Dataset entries
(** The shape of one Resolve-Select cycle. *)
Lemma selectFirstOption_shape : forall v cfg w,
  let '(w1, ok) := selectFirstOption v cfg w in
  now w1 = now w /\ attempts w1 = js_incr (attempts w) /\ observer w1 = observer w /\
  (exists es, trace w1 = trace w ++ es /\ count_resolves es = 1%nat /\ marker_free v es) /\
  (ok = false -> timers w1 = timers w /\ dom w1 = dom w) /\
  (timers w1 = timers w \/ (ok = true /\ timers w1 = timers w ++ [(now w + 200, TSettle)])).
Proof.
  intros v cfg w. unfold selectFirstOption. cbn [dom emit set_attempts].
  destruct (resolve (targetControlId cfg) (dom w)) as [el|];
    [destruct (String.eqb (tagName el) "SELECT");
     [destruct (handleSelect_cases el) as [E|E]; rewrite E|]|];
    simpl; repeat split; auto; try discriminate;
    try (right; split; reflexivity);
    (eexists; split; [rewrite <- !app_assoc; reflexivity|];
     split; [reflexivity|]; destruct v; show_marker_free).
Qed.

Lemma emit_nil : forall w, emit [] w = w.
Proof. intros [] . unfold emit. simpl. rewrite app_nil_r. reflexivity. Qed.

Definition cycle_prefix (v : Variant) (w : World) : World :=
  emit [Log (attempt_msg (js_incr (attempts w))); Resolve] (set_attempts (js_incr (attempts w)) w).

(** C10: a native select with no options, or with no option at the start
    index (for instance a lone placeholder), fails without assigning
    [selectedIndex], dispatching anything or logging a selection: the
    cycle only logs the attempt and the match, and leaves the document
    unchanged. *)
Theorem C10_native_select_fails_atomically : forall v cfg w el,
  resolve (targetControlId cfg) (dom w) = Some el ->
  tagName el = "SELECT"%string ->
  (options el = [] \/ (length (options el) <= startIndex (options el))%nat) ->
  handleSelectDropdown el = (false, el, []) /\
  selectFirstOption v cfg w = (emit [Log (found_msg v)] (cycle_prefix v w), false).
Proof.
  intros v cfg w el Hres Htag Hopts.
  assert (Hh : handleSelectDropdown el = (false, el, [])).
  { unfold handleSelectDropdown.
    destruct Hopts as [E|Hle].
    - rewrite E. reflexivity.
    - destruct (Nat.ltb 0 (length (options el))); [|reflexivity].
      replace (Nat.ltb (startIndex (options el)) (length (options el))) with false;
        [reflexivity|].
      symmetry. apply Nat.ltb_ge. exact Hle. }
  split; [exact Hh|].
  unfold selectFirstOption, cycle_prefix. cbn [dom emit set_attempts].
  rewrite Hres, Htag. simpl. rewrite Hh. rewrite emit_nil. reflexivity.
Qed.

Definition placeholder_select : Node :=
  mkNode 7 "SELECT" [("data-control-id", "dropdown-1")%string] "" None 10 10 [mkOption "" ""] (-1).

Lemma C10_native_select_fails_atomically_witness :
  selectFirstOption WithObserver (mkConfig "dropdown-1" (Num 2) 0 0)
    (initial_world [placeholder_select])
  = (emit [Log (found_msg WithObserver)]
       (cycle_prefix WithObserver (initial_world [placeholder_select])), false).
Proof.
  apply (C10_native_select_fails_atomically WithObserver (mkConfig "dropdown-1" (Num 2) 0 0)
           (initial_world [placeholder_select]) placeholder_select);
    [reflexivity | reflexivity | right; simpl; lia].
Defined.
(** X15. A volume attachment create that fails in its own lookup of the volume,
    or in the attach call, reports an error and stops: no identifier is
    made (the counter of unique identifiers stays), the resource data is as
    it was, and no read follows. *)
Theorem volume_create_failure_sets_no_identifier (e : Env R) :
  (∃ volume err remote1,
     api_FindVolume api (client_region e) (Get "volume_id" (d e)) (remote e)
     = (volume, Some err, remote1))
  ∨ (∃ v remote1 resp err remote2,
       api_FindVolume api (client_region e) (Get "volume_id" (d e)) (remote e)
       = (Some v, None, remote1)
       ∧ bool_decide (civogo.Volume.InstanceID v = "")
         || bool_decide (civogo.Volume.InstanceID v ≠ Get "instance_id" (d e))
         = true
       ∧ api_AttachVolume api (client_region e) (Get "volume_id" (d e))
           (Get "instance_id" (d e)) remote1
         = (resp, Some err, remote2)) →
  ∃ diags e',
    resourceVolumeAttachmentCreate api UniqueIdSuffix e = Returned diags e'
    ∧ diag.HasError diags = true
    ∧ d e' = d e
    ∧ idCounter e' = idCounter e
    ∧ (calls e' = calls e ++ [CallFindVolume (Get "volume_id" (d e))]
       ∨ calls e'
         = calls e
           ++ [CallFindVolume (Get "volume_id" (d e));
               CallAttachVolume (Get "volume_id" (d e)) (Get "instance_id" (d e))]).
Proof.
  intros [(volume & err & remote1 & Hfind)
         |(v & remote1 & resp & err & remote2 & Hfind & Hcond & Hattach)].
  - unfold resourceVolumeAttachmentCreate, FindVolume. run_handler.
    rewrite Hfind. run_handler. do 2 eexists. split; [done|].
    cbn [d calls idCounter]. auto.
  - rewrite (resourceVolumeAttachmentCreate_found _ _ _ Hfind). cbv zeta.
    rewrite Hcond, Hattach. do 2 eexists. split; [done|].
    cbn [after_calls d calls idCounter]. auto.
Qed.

# What to do:
Starting at the line above that contains "Theorem C10_native_select_fails_atomically : forall", write out each line exactly until the line that contains "intros v cfg w el Hres Htag Hopts." has been written, and stop there.

# Solved exercise:
Theorem C10_native_select_fails_atomically : forall v cfg w el,
  resolve (targetControlId cfg) (dom w) = Some el ->
  tagName el = "SELECT"%string ->
  (options el = [] \/ (length (options el) <= startIndex (options el))%nat) ->
  handleSelectDropdown el = (false, el, []) /\
  selectFirstOption v cfg w = (emit [Log (found_msg v)] (cycle_prefix v w), false).
Proof.
  intros v cfg w el Hres Htag Hopts.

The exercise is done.